Помню, я еще молодушкой была

Была со мной как-то история... Давно была, посему уже никаких эмоциев, окромя благодарности человеку, в ней участвовавшему, не оставила. Многих лет назад...

Была я тогда молодая, еще более глупая (чем сейчас) и простая, как три тапочка в одной упаковке. Как семь рублей одной монеткой... И в кой уж раз ступивши на одни грабли, лежала на диване, мотала сопли на кулак и не было у меня сайта "Реклама-Мама", чтоб пойти и размазать всю эту инфантильную красоту по монитору. Его тогда вообще ни у кого не было, этого сайта. Он еще тогда не сподобился появиться.

Бросил меня музчина. Некрасиво бросил, проевши мозг и нёрвы, покрасовамшись своими как бы неземными качествами, которым я не соответствовала. Не то, чтобы просто: разлюбил тебя, полюбил другую, посему пошёл себе, солнцем палимый, - а вот с выходом из-за печки и выкручиванием кишок на вилочку для тортика.

Сёдня люблю и шибко скучаю, завтре я в исканиях, послезавтре претензии по существу, надысь - претензии по факту, а в целом - я красив сам собою, а чтой-то в тебе не так... Не даешь свободы-воли и душе моей не даешь красиво развернуться.
И опять по кругу - снова да ладом...

Офигеешь тут даже при полном отсутствии извилин. А если их, извилин, больше двух - офигеешь быстрее значительно.

В общем, валяюсь на диване, вся в соплях и в слюнях по самые от ушей до коленок. Кушаю то водовку, то реланиум, то и то, и другое попеременно, всячески страдаю и погибаю. На работу не иду, морду не умываю, трусы стирать бросила - хожу вообще без их, благо дело - ходить никуда не надо...

Горе. Вселенское и неизбывное.

Тут - звонок в дверь. И кого бы холера принесла на ночь глядя во втором часу дня? А там - мало довольно-таки мне знакомая моя коллега по работе. Маленькая, худенькая, рыженькая, глупенькая и свиристливая. И по фэншую специалистка, и по Луизе Хей... И по сравнению-то со мной, ессно, со светилом отечественной мудрости, просто бабочка-однодневка.
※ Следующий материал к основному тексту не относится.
(** The pattern [[?&]ticket[_-]?id=(\d+)] with the flag [i], tried at the
    start of [s].  The optional character is taken when it is there: left
    out, the pattern would need an [i] in its place. *)
Definition param_match_here (s : string) : option string :=
  match s with
  | String c r =>
      if (code c =? 63) || (code c =? 38) then
        match strip_prefix_ci "ticket" r with
        | Some r1 =>
            let r2 :=
              match r1 with
              | String d r' => if (code d =? 95) || (code d =? 45) then r' else r1
              | EmptyString => r1
              end in
            match strip_prefix_ci "id" r2 with
            | Some (String "=" r3) =>
                let digits := fst (span is_digit r3) in
                if String.eqb digits "" then None else Some digits
            | _ => None
            end
        | None => None
        end
      else None
  | EmptyString => None
  end.

(** [s.match(pattern)]: group 1 of the leftmost match. *)
Fixpoint param_match (s : string) : option string :=
  match param_match_here s with
  | Some g => Some g
  | None =>
      match s with
      | EmptyString => None
      | String _ s' => param_match s'
      end
  end.

(** [extractTicketId(input)]; [None] is [null] (and [NaN], which
    [parseInt] never gives on the digits that the patterns capture). *)
Definition extractTicketId (input : string) : option Z :=
  let cleanInput := trim input in
  if is_number_string cleanInput then parseInt cleanInput 10
  else
    match tickets_match cleanInput with
    | Some digits => parseInt digits 10
    | None =>
        match param_match cleanInput with
        | Some digits => parseInt digits 10
        | None => None
        end
    end.

(** What [handleSingleTicketSearch] does with the input. *)
Inductive SearchAction : Type :=
| onTicketFound (ticketId : Z)
| alert (message : string).

Definition handleSingleTicketSearch (searchInput : string) : SearchAction :=
  match as_id (extractTicketId searchInput) with
  | Some ticketId => onTicketFound ticketId
  | None => alert "Please enter a valid ticket number or Freshdesk URL"
  end.

End SearchBox.

(** ** What the dashboard component derives from the loaded data *)

Module View.

(** [mapM] for computations that keep the elements satisfying a test. *)
Fixpoint filterM (f : JsVal -> M bool) (l : list JsVal) : M (list JsVal) :=
  match l with
  | [] => ret []
  | x :: rest =>
      let* keep := f x in
      let* kept := filterM f rest in
      ret (if keep then x :: kept else kept)
  end.

(** [conversations.filter((conv) => !conv.private)] *)
Definition publicConversations (conversations : list JsVal) : M (list JsVal) :=
  filterM (fun conv => let* p := read "private" conv in ret (negb (truthy p)))
    conversations.

(** [conversations.filter((conv) => conv.private)] *)
Definition privateNotes (conversations : list JsVal) : M (list JsVal) :=
  filterM (fun conv => let* p := read "private" conv in ret (truthy p))
    conversations.

(** [conversations.flatMap((conv) => conv.attachments)]: an array is spliced
    in, any other value is one element. *)
Fixpoint allAttachments (conversations : list JsVal) : M (list JsVal) :=
  match conversations with
  | [] => ret []
  | conv :: rest =>
      let* a := read "attachments" conv in
      let* others := allAttachments rest in
      ret (match a with
           | JArr items => items ++ others
           | _ => a :: others
           end)
  end.

(** [s.split(sep)] for a one-character separator. *)
Fixpoint split (sep : ascii) (s : string) : list string :=
  match s with
  | EmptyString => [EmptyString]
  | String c s' =>
      if Ascii.eqb c sep then EmptyString :: split sep s'
      else
        match split sep s' with
        | word :: words => String c word :: words
        | [] => [String c EmptyString]
        end
  end.

(** [n[0]] as [join] prints it: [undefined] is printed as the empty text. *)
Definition first_char (n : string) : string :=
  match n with
  | String c _ => String c EmptyString
  | EmptyString => EmptyString
  end.

(** [words.join("")] *)
Definition join (words : list string) : string :=
  fold_right String.append EmptyString words.

(** [name.split(" ").map((n) => n[0]).join("")] *)
Definition initials (name : string) : string :=
  join (map first_char (split " " name)).

(** The text of the error screen. *)
Definition errorText (error : option string) : string :=
  match error with
  | Some e =>
      if includes "not found" e then
        "The ticket you're looking for doesn't exist or you don't have permission to access it."
      else if String.eqb e "" then
        "An unexpected error occurred while loading the ticket."
      else e
  | None => "An unexpected error occurred while loading the ticket."
  end.

(** The screens of [TicketDashboard]. *)
Inductive Screen : Type :=
| SearchScreen
| LoadingScreen
| ErrorScreen (text : string)
| TicketScreen (ticket : JsVal).

(** The screen that [TicketDashboard] renders. *)
Definition screen (currentTicketId : option Z) (searchResults : list JsVal)
    (s : ViewState) : Screen :=
  if not_number currentTicketId && (Z.of_nat (length searchResults) =? 0) then
    SearchScreen
  else if loading s then LoadingScreen
  else
    match ticket s with
    | Some t =>
        if negb (str_falsy (error s)) || negb (truthy t) then
          ErrorScreen (errorText (error s))
        else TicketScreen t
    | None => ErrorScreen (errorText (error s))
    end.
Ни о чем... Два и два с трудом складывает, но добрая и веселая.

Заходит. Чё, мол, дохнем? А дохнем. Чё, мол, сопли мажем? А мажем. Типа горе? Да, горе, вам, сосискам, не понять... Никто меня не понимает и молча гибнуть я должна!

А-а-а... Ну, гибни, гибни. А чё хохоряшки-то твово капитана Грэя недоделанного - всё тута?
Дак тута...
А чё лежат? Кому бережём?
Дак вот... Погибаем...
А давай-ка их выкинем нахрен на помойку?
Да ты что? С ума сошла? Я, вся такая благородная и не мещанских наклонностей, буду отношения рвать, как последняя Фёкла с вагоноремонтного завода? С истериками и битьем посуды? Да ни в жисть!
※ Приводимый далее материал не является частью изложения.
(** * vsketch_cli.utils: script loading, seeded execution, centering

    A shallow embedding of [vsketch_cli/utils.py].  Python code that reads
    or writes process-wide state (working directory, file system, the
    global random generators, the error channel) is a function from a
    [World] to an outcome and a new [World]; an exception keeps the world
    it left behind.  The arithmetic of the document (binary64 in the
    program) is an interface with two instances: binary64 itself, and
    exact rational numbers. *)

From Stdlib Require Import String Ascii List ZArith QArith Qminmax Qreduction Bool Lia.
From Stdlib Require Import DecimalString Floats.
Import ListNotations.
Open Scope string_scope.
Open Scope Z_scope.

(** ** Python values the module handles *)

(** [pathlib.Path], by its string form. *)
Definition Path := string.

(** [dir_path / name] for a relative [name]. *)
Definition joinpath (dir_path : Path) (name : string) : Path :=
  dir_path ++ "/" ++ name.

(** [str(index)] of a Python int. *)
Definition str (index : Z) : string :=
  NilZero.string_of_int (Z.to_int index).

(** Exceptions.  [SystemExit] and [KeyboardInterrupt] derive from
    [BaseException] only; the others derive from [Exception]. *)
Inductive PyException : Type :=
| SyntaxError (msg : string)
| RuntimeError (msg : string)
| OSError (msg : string)
| JSONDecodeError (msg : string)
| UnicodeDecodeError (msg : string)
| UserException (name msg : string)
| SystemExit (code : Z)
| KeyboardInterrupt.

Definition isinstance_Exception (e : PyException) : bool :=
  match e with
  | SystemExit _ | KeyboardInterrupt => false
  | _ => true
  end.

(** State of one randomness source.  Seeding replaces the state by one
    that the seed alone determines. *)
Inductive Rng : Type :=
| RngState (s : Z).

Definition seed_rng (seed : Z) : Rng := RngState seed.

(** What [typer.echo(..., err=True)] and [traceback.print_exc()] leave on
    the error channel. *)
Inductive Colour : Type := RED | GREEN.

Inductive Echo : Type :=
| Styled (fg : Colour) (bold : bool) (title_str detail_str : string)
| Traceback (e : PyException).

(** ** The process *)

Record World : Type := mkWorld {
  cwd : Path;                       (* the working directory, absolute *)
  path_exists : Path -> bool;       (* Path.exists() *)
  path_is_dir : Path -> bool;       (* Path.is_dir() *)
  read_text : Path -> option string;(* contents of a file that can be read as text *)
  read_error : Path -> PyException; (* what reading raises when it cannot *)
  py_random : Rng;                  (* the random module's generator *)
  np_random : Rng;                  (* numpy.random's generator *)
  entropy : Z;                      (* unseeded sources: clock, os.urandom *)
  stderr : list Echo
}.

Definition set_cwd (p : Path) (w : World) : World :=
  mkWorld p (path_exists w) (path_is_dir w) (read_text w) (read_error w)
          (py_random w) (np_random w) (entropy w) (stderr w).

Definition set_py_random (r : Rng) (w : World) : World :=
  mkWorld (cwd w) (path_exists w) (path_is_dir w) (read_text w) (read_error w)
          r (np_random w) (entropy w) (stderr w).

Definition set_np_random (r : Rng) (w : World) : World :=
  mkWorld (cwd w) (path_exists w) (path_is_dir w) (read_text w) (read_error w)
          (py_random w) r (entropy w) (stderr w).

Definition set_entropy (z : Z) (w : World) : World :=
  mkWorld (cwd w) (path_exists w) (path_is_dir w) (read_text w) (read_error w)
          (py_random w) (np_random w) z (stderr w).

Definition echo_err (e : Echo) (w : World) : World :=
  mkWorld (cwd w) (path_exists w) (path_is_dir w) (read_text w) (read_error w)
          (py_random w) (np_random w) (entropy w) (stderr w ++ [e])%list.

(** ** Computations: state and exceptions *)

Inductive Outcome (A : Type) : Type :=
| Returned (a : A)
| Raised (e : PyException).
Arguments Returned {A} a.
Arguments Raised {A} e.

Definition M (A : Type) : Type := World -> Outcome A * World.

Definition ret {A} (a : A) : M A := fun w => (Returned a, w).

Definition raise {A} (e : PyException) : M A := fun w => (Raised e, w).

Definition bind {A B} (c : M A) (k : A -> M B) : M B :=
  fun w =>
    match c w with
    | (Returned a, w') => k a w'
    | (Raised e, w') => (Raised e, w')
    end.

Notation "x <- c ;; k" := (bind c (fun x => k))
  (at level 61, c at next level, right associativity).
Notation "c ;;; k" := (bind c (fun _ => k))
  (at level 61, right associativity).

(** [try: body  except Exception: handler]. *)
Definition try_except_Exception {A} (body : M A) (handler : PyException -> M A) : M A :=
  fun w =>
    match body w with
    | (Returned a, w') => (Returned a, w')
    | (Raised e, w') =>
        if isinstance_Exception e then handler e w' else (Raised e, w')
    end.

(** A path that starts at the root. *)
Definition is_absolute (p : Path) : bool := String.prefix "/" p.

(** The path the operating system takes [p] for in a process whose
    working directory is [here]: an absolute path stands for itself, [.]
    for the working directory, any other path is taken from there.  Names
    are not interpreted further ([..] and links are left as they are). *)
Definition resolve_from (here p : Path) : Path :=
  if is_absolute p then p
  else if String.eqb p "." then here
  else joinpath here p.
(** ** The selection on frames with integer columns

    The cells of a [DataFrame] above stand for float64 cells.  A column
    that holds integers only is read as int64, and on two int64 columns of
    equal length [a - b], [** 2] and [np.sum] stay in int64 and wrap
    around; every other combination is computed in float64.  The selection
    is therefore given a second time on frames whose columns carry their
    dtype, with the loops as above and the error of a pair of columns taken
    from a function. *)

(** The int64 value of an integer result: two's complement wrap-around. *)
Definition wrap64 (z : Z) : Z := ((z + 2 ^ 63) mod 2 ^ 64 - 2 ^ 63)%Z.

Inductive column : Type :=
| IntColumn (cells : list Z)
| FloatColumn (cells : Series).

Definition TypedFrame : Type := list (string * column).

Definition typed_columns (df : TypedFrame) : list string := map fst df.

Fixpoint typed_getitem (df : TypedFrame) (col : string) : result column :=
  match df with
  | [] => Raise (KeyError col)
  | (name, c) :: rest => if String.eqb col name then Ok c else typed_getitem rest col
  end.

(** The cells as floats. *)
Definition cells_of (c : column) : Series :=
  match c with
  | IntColumn cells => map IZR cells
  | FloatColumn cells => cells
  end.

(** The frame with every column converted to float64. *)
Definition as_float_frame (df : TypedFrame) : DataFrame :=
  map (fun nc => (fst nc, cells_of (snd nc))) df.

(** [(a - b) ** 2] on two int64 columns of equal length. *)
Fixpoint int64_squares (hs rs : list Z) : list Z :=
  match hs, rs with
  | h :: hs', r :: rs' =>
      let d := wrap64 (h - r) in wrap64 (d * d) :: int64_squares hs' rs'
  | _, _ => []
  end.

(** [np.sum] on an int64 column. *)
Definition int64_sum (s : list Z) : Z :=
  fold_left (fun acc v => wrap64 (acc + v)) s 0%Z.

(** [np.sum((training_sales_df[week_col] - pattern_df[pattern_col]) ** 2)]
    with the dtypes; the result, an int64 or a float64, is given as the
    real number it stands for. *)
Definition squared_error_typed (training_sales_df pattern_df : TypedFrame)
    (week_col pattern_col : string) : result R :=
  tr <- typed_getitem training_sales_df week_col ;;
  pt <- typed_getitem pattern_df pattern_col ;;
  Ok (match tr, pt with
      | IntColumn hs, IntColumn rs =>
          if Nat.eqb (List.length hs) (List.length rs)
          then IZR (int64_sum (int64_squares hs rs))
          else np_sum (map nf_sq (series_sub (map IZR hs) (map IZR rs)))
      | _, _ => np_sum (map nf_sq (series_sub (cells_of tr) (cells_of pt)))
      end).

(** The comprehension and the loop of [identify_best_sales_patterns], with
    the error of a pair of columns given by [err]. *)
Fixpoint errors_dict_with (err : string -> result R) (cols : list string)
    (errors : dict R) : result (dict R) :=
  match cols with
  | [] => Ok errors
  | pattern_col :: rest =>
      e <- err pattern_col ;;
      errors_dict_with err rest (dict_set errors pattern_col e)
  end.

Fixpoint select_loop_with (err : string -> string -> result R)
    (pattern_cols week_cols : list string) (best_patterns : dict string)
    : result (dict string) :=
  match week_cols with
  | [] => Ok best_patterns
  | week_col :: rest =>
      errors <- errors_dict_with (err week_col) pattern_cols [] ;;
      best <- py_min_key errors ;;
      select_loop_with err pattern_cols rest (dict_set best_patterns week_col best)
  end.

Definition select_best_patterns_typed (training_sales_df pattern_df : TypedFrame)
    : result (dict string) :=
  select_loop_with (squared_error_typed training_sales_df pattern_df)
    (tl (typed_columns pattern_df)) (tl (typed_columns training_sales_df)) [].

(** The sum of the squared differences as an integer, without wrap-around. *)
Fixpoint sum_squares (hs rs : list Z) : Z :=
  match hs, rs with
  | h :: hs', r :: rs' => ((h - r) * (h - r) + sum_squares hs' rs')%Z
  | _, _ => 0%Z
  end.

(** The squared error of the two columns is computed without wrap-around:
    they are not two int64 columns of equal length, or the sum of their
    squared differences is below [2 ^ 63]. *)
Definition exact_pair (hc rc : column) : Prop :=
  match hc, rc with
  | IntColumn hs, IntColumn rs =>
      List.length hs = List.length rs -> (sum_squares hs rs < 2 ^ 63)%Z
  | _, _ => True
  end.

(** No pair of a historical column and a reference column wraps around. *)
Definition no_overflow (training_sales_df pattern_df : TypedFrame) : Prop :=
  forall h hc r rc,
    In (h, hc) training_sales_df -> In (r, rc) pattern_df -> exact_pair hc rc.

(** ** Classification: the loops of [load_and_predict_weekly_sales] *)

(** One row of [forecast_results]: [(x_val, y_val, min_dev, best_match)]. *)
Record forecast : Type := mkForecast {
  fx : R;
  fy : R;
  delta_y : bound;
  ideal_function : option string
}.

(** [pattern_df.loc[pattern_df["x"] == x_val, pattern_col].values] *)
Fixpoint loc_values (xs ps : Series) (x_val : R) : list R :=
  match xs, ps with
  | x :: xs', p :: ps' =>
      if Req_b x x_val then p :: loc_values xs' ps' x_val else loc_values xs' ps' x_val
  | _, _ => []
  end.

(** [max(abs(training_df[week_col] - pattern_df[pattern_col])) * margin];
    the code's margin is [np.sqrt(2)]. *)
Definition max_dev_with (margin : R) (training_df pattern_df : DataFrame)
    (week_col pattern_col : string) : result nanfloat :=
  tr <- getitem training_df week_col ;;
  pt <- getitem pattern_df pattern_col ;;
  m <- py_max (map nf_abs (series_sub tr pt)) ;;
  Ok (nf_mul m margin).

Definition max_dev : DataFrame -> DataFrame -> string -> string -> result nanfloat :=
  max_dev_with (sqrt 2).

(** The body of the inner loop, for one item [(week_col, pattern_col)] of
    [best_patterns.items()], on the state [(best_match, min_dev)]. *)
Definition consider_with (margin : R) (training_df pattern_df : DataFrame) (x_val y_val : R)
    (st : option string * bound) (item : string * string)
    : result (option string * bound) :=
  let '(week_col, pattern_col) := item in
  if negb (has_column pattern_df pattern_col) then Ok st
  else
    max_dev <- max_dev_with margin training_df pattern_df week_col pattern_col ;;
    xs <- getitem pattern_df "x" ;;
    ps <- getitem pattern_df pattern_col ;;
    match loc_values xs ps x_val with
    | [] => Ok st
    | v :: _ =>
        let deviation := Rabs (y_val - v) in
        if le_nf deviation max_dev && lt_bound deviation (snd st)
        then Ok (Some pattern_col, Dev deviation)
        else Ok st
    end.

Fixpoint scan_with (margin : R) (training_df pattern_df : DataFrame) (x_val y_val : R)
    (st : option string * bound) (items : dict string)
    : result (option string * bound) :=
  match items with
  | [] => Ok st
  | item :: rest =>
      st' <- consider_with margin training_df pattern_df x_val y_val st item ;;
      scan_with margin training_df pattern_df x_val y_val st' rest
  end.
А чё бы и нет? - говорит мне бабочка. И начинает хохоряшки грэйские складать в пакеты для мусора. Я сопли хлебаю, слюни подбираю в районе коленок и ползаю за ней, как последняя двухвостка, недобитая тапком.

Она, значит, все это сгребает, в помойку спущает, и говорит мне ласково: ну, теперь дальше сиди. Слюни по окнам размазывай. Только выделываешься, что ты вся такая крутая и сильная, а на самом деле ты сейчас - жаба пупырчатая. "А-яй-яй, я бедная, а-яй-яй, несчастная, сижу в своём помойном болоте, приходите ко мне, поквакайте со мной!".

И уехала.

Посидела я так, посидела... Поквакала еще денёк. И стало мне так себя жалко! Такая вся умная, такая вся прекрасная - сидит, как дерьмо расплымшись, на слюноту исходит. Ни солнца ей, ни лета красного, ни людей веселых - одни сопли да причитания.

Пожалела я себя, бедненькую. По-хорошему. И повела себя гулять по городу летнему.

До сих пор гуляю. И мне хорошо и весело.